**Work request:** Within the entries below, find the portion that opens with the line containing "wfi ← wrapping" and closes with the line containing "match r.2 with". Retype that portion exactly and only.

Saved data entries

########

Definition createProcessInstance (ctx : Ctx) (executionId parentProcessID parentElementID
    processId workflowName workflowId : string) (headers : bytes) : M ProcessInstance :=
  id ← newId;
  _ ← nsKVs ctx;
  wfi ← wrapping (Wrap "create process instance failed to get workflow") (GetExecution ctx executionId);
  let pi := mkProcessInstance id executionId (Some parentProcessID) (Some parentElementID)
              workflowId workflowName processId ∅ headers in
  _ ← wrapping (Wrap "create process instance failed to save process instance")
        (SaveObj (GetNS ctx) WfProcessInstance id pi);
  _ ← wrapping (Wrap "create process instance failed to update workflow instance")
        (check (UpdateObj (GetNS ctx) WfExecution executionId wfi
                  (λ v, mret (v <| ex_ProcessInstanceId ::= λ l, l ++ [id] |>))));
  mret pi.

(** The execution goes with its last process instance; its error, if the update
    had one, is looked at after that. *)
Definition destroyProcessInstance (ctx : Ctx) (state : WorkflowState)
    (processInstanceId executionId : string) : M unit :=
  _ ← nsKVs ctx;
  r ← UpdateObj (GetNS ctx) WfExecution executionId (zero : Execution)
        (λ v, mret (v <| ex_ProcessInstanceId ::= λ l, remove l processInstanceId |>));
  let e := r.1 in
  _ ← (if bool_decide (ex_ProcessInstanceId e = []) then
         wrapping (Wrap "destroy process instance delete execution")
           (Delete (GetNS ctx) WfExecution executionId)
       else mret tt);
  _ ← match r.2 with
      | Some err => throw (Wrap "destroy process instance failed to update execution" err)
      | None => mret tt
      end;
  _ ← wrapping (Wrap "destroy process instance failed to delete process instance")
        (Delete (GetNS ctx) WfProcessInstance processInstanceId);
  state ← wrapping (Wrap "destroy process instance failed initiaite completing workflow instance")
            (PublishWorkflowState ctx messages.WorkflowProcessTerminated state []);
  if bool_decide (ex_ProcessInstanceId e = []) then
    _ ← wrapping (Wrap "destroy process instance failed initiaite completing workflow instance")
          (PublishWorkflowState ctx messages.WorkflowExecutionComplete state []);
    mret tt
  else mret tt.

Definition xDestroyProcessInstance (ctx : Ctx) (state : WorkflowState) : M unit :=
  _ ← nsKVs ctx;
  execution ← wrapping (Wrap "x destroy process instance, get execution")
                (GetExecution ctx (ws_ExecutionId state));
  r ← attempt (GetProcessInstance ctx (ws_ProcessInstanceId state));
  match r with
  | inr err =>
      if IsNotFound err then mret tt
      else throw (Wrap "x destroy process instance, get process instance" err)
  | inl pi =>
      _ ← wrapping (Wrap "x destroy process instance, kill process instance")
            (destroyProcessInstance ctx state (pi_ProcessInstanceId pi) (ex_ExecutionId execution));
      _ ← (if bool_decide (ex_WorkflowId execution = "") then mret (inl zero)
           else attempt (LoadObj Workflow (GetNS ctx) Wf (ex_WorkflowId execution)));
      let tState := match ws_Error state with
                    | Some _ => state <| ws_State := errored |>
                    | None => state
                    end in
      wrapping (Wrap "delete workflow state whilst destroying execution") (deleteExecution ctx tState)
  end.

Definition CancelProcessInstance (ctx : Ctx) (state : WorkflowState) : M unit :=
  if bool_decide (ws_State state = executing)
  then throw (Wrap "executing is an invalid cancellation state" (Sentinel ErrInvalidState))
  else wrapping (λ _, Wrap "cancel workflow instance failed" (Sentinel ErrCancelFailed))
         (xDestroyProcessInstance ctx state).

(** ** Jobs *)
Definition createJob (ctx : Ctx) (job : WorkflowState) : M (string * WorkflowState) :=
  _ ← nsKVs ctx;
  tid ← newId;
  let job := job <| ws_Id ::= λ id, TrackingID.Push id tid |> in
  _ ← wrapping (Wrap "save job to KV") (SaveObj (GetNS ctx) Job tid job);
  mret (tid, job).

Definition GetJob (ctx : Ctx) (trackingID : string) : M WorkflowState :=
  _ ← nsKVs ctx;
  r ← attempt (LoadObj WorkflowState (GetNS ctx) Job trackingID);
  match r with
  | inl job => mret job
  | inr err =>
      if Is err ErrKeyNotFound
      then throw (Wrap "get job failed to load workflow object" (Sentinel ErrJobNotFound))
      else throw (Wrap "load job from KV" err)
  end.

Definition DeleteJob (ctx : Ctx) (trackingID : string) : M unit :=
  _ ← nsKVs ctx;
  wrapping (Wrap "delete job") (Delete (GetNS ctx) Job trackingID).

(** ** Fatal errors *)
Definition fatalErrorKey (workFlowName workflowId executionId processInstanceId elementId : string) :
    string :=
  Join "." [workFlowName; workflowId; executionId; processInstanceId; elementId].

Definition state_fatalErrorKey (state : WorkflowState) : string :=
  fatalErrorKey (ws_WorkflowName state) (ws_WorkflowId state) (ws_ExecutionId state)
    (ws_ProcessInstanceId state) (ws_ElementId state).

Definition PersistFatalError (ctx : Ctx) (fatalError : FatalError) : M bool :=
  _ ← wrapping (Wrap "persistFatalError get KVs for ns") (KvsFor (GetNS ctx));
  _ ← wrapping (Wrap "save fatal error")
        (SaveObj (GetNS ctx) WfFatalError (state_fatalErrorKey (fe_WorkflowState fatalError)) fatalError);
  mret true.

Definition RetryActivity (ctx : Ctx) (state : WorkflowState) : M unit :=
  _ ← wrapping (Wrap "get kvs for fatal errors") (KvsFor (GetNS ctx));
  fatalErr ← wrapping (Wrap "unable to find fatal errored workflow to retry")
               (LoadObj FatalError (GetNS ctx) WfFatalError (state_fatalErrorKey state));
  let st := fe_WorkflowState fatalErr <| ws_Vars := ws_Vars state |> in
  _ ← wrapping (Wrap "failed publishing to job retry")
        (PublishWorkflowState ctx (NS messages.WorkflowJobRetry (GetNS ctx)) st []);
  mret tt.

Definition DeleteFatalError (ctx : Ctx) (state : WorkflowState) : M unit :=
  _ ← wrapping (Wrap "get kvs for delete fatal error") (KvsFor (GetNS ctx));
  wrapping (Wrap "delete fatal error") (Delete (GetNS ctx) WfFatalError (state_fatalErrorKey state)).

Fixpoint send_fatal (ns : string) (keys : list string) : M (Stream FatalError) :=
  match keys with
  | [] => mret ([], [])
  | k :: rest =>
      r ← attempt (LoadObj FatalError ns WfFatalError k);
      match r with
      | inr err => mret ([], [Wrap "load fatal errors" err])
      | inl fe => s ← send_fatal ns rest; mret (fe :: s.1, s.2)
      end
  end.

########

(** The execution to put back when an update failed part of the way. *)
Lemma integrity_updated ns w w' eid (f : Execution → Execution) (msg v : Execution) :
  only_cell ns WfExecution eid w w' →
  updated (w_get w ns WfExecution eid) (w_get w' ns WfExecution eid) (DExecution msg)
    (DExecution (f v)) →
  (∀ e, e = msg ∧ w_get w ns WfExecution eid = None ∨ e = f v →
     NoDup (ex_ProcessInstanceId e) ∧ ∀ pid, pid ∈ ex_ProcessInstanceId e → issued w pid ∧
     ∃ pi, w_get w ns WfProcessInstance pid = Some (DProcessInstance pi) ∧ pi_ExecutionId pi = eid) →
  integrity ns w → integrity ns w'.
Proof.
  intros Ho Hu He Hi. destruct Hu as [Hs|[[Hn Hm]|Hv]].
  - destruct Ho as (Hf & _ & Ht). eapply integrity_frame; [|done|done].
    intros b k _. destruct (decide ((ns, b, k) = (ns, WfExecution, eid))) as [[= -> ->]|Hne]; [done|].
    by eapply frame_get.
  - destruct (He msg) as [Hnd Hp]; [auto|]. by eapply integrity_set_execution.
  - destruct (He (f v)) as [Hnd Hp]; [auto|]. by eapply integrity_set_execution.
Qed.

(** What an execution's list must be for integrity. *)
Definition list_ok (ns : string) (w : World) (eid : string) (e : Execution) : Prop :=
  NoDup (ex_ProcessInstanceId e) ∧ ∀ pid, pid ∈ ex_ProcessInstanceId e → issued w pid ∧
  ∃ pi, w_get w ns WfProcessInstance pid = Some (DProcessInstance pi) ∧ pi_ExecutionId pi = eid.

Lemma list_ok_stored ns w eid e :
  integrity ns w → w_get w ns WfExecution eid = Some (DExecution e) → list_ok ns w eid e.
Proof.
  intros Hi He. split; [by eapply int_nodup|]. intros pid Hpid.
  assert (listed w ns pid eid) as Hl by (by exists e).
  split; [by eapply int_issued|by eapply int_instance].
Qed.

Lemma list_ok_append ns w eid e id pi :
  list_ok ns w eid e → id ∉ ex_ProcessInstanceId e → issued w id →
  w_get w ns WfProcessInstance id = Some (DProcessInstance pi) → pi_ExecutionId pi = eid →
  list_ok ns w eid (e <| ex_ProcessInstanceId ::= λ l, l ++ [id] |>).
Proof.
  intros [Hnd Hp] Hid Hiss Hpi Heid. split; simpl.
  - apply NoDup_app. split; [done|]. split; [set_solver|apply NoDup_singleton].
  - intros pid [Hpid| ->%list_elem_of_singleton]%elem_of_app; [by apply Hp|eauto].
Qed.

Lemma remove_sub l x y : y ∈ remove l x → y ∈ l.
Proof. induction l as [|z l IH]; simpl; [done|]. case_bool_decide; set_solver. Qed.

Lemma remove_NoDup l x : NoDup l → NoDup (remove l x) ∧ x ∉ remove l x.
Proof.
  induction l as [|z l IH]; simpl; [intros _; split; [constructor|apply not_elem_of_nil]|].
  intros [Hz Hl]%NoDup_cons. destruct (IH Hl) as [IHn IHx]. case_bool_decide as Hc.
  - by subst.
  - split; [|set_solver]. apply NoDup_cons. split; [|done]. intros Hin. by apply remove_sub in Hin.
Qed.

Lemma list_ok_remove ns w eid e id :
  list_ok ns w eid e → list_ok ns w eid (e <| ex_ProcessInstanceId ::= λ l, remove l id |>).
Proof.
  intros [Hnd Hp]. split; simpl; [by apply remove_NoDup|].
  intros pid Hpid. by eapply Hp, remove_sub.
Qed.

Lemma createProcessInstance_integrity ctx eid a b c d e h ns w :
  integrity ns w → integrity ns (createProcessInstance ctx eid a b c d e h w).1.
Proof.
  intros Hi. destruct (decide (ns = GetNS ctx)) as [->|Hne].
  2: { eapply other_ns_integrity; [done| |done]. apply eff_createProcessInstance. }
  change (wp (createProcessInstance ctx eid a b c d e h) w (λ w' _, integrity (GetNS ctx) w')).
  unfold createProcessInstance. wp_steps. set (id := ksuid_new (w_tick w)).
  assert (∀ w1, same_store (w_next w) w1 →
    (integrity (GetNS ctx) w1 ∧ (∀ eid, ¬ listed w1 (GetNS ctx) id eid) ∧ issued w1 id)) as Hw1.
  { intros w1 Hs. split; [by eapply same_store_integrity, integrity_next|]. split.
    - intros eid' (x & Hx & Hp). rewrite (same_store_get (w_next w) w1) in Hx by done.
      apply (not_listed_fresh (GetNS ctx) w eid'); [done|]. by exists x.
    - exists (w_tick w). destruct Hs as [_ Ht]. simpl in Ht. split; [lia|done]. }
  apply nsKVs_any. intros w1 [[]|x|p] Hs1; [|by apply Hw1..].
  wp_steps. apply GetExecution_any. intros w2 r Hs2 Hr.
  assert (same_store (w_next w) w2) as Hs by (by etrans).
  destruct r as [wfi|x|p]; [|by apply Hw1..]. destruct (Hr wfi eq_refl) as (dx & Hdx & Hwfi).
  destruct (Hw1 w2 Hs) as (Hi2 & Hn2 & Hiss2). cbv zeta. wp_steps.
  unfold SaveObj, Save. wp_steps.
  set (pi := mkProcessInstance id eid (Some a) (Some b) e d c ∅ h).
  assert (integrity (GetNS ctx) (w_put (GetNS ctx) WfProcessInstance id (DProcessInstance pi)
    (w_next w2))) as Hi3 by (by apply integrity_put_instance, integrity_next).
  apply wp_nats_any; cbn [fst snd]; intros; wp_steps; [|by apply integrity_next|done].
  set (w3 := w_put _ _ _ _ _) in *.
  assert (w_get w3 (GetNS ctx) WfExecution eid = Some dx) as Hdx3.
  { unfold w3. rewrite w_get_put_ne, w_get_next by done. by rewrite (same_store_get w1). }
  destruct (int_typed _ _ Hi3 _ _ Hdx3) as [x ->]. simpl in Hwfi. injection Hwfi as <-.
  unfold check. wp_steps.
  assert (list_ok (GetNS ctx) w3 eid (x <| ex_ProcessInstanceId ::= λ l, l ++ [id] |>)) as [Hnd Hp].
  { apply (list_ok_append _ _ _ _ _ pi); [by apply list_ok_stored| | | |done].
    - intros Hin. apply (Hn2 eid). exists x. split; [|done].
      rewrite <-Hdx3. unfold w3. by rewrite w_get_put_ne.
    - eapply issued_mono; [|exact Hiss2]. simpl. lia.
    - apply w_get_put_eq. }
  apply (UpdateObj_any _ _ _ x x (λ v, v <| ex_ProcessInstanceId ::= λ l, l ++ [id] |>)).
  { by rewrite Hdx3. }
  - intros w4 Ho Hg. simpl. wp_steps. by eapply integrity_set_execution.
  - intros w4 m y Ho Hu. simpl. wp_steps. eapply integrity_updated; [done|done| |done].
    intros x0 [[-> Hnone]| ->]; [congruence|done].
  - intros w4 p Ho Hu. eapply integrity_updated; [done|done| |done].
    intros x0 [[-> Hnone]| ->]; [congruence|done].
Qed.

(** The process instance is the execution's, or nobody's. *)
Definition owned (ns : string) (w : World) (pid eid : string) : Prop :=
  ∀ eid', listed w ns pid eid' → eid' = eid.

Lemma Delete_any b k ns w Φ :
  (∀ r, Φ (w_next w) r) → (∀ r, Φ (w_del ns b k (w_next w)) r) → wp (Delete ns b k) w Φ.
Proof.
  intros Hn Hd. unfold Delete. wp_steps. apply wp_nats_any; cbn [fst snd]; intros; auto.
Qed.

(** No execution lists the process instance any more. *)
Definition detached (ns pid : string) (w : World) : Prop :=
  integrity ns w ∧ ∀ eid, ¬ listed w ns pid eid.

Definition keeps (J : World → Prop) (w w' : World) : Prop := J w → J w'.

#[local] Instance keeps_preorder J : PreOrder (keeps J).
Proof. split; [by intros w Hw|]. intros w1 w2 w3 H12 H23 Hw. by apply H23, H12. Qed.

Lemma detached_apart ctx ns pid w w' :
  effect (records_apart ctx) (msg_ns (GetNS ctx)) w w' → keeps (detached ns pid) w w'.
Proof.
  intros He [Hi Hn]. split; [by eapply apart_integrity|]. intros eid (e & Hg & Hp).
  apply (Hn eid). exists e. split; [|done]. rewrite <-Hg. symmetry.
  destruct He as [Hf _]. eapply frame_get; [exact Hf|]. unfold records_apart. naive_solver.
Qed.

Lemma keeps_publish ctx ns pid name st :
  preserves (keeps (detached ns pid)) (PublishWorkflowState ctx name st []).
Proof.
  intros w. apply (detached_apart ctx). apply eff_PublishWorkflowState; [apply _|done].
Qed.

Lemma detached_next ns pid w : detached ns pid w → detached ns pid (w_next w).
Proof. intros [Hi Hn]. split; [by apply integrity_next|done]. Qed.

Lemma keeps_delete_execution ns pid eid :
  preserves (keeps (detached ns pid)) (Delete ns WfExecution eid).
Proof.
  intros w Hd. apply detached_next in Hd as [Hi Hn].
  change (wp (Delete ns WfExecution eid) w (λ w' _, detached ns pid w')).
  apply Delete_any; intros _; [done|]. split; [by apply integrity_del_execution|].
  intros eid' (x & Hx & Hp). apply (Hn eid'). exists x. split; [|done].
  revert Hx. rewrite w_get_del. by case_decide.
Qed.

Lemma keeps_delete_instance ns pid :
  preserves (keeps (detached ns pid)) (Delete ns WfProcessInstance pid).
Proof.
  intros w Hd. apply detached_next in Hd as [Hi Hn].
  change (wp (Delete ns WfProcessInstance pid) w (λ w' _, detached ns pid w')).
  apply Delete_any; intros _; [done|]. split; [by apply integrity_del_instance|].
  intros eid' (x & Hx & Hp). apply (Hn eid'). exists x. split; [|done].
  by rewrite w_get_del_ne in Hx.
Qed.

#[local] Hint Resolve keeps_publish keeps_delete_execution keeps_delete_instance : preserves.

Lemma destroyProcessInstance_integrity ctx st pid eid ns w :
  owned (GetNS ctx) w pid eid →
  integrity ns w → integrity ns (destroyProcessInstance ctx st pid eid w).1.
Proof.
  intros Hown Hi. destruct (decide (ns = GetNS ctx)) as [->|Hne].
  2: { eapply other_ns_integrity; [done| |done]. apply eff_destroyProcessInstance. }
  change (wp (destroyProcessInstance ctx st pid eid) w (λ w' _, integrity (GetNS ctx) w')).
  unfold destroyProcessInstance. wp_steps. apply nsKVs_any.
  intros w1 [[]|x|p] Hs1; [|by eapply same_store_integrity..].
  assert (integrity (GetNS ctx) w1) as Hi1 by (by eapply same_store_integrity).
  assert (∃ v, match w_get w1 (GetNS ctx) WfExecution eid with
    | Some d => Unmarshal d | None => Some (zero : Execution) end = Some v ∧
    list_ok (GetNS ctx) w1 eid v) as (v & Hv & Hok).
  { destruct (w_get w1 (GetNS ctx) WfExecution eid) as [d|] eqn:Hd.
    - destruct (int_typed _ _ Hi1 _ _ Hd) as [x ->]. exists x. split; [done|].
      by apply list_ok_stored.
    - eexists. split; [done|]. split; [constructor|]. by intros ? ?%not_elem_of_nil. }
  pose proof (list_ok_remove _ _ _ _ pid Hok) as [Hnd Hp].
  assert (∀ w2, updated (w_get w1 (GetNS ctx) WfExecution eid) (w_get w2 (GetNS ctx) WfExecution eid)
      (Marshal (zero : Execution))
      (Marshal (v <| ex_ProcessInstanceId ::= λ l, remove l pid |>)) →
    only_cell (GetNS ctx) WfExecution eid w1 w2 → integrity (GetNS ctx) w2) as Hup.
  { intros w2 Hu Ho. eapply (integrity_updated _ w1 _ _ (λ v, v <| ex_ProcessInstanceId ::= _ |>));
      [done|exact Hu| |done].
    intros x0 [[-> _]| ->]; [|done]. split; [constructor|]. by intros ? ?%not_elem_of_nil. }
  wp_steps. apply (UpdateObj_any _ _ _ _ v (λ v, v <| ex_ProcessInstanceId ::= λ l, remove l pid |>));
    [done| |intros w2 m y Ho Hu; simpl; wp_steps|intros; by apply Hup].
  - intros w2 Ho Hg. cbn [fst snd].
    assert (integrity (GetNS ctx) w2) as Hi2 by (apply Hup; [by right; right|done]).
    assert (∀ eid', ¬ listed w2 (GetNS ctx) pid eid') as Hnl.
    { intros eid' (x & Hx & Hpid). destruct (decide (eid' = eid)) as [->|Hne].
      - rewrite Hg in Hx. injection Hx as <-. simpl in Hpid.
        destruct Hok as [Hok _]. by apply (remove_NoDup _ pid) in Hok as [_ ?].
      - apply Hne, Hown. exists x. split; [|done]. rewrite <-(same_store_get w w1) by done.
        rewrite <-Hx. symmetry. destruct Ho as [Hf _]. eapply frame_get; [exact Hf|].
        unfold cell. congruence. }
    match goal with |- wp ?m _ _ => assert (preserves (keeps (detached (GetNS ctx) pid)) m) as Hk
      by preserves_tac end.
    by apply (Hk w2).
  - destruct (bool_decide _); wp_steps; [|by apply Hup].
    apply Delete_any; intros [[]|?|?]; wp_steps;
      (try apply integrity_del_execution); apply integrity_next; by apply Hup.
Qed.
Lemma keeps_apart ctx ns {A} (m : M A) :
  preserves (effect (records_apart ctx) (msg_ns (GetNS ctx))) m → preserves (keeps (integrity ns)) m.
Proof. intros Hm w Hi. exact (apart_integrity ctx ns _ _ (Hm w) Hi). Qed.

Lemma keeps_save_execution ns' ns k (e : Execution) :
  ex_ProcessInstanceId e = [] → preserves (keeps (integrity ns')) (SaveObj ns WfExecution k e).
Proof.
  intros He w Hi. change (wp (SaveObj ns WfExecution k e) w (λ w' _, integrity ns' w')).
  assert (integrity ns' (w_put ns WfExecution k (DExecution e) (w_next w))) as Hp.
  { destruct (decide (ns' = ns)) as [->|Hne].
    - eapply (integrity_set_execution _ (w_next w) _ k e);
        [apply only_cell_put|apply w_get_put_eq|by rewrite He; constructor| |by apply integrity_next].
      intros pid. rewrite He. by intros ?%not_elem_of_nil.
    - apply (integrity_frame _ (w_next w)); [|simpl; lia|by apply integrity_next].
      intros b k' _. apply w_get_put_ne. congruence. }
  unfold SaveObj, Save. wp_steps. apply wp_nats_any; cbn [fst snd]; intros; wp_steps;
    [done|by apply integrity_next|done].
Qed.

########

**Answer section:**
  wfi ← wrapping (Wrap "create process instance failed to get workflow") (GetExecution ctx executionId);
  let pi := mkProcessInstance id executionId (Some parentProcessID) (Some parentElementID)
              workflowId workflowName processId ∅ headers in
  _ ← wrapping (Wrap "create process instance failed to save process instance")
        (SaveObj (GetNS ctx) WfProcessInstance id pi);
  _ ← wrapping (Wrap "create process instance failed to update workflow instance")
        (check (UpdateObj (GetNS ctx) WfExecution executionId wfi
                  (λ v, mret (v <| ex_ProcessInstanceId ::= λ l, l ++ [id] |>))));
  mret pi.

(** The execution goes with its last process instance; its error, if the update
    had one, is looked at after that. *)
Definition destroyProcessInstance (ctx : Ctx) (state : WorkflowState)
    (processInstanceId executionId : string) : M unit :=
  _ ← nsKVs ctx;
  r ← UpdateObj (GetNS ctx) WfExecution executionId (zero : Execution)
        (λ v, mret (v <| ex_ProcessInstanceId ::= λ l, remove l processInstanceId |>));
  let e := r.1 in
  _ ← (if bool_decide (ex_ProcessInstanceId e = []) then
         wrapping (Wrap "destroy process instance delete execution")
           (Delete (GetNS ctx) WfExecution executionId)
       else mret tt);
  _ ← match r.2 with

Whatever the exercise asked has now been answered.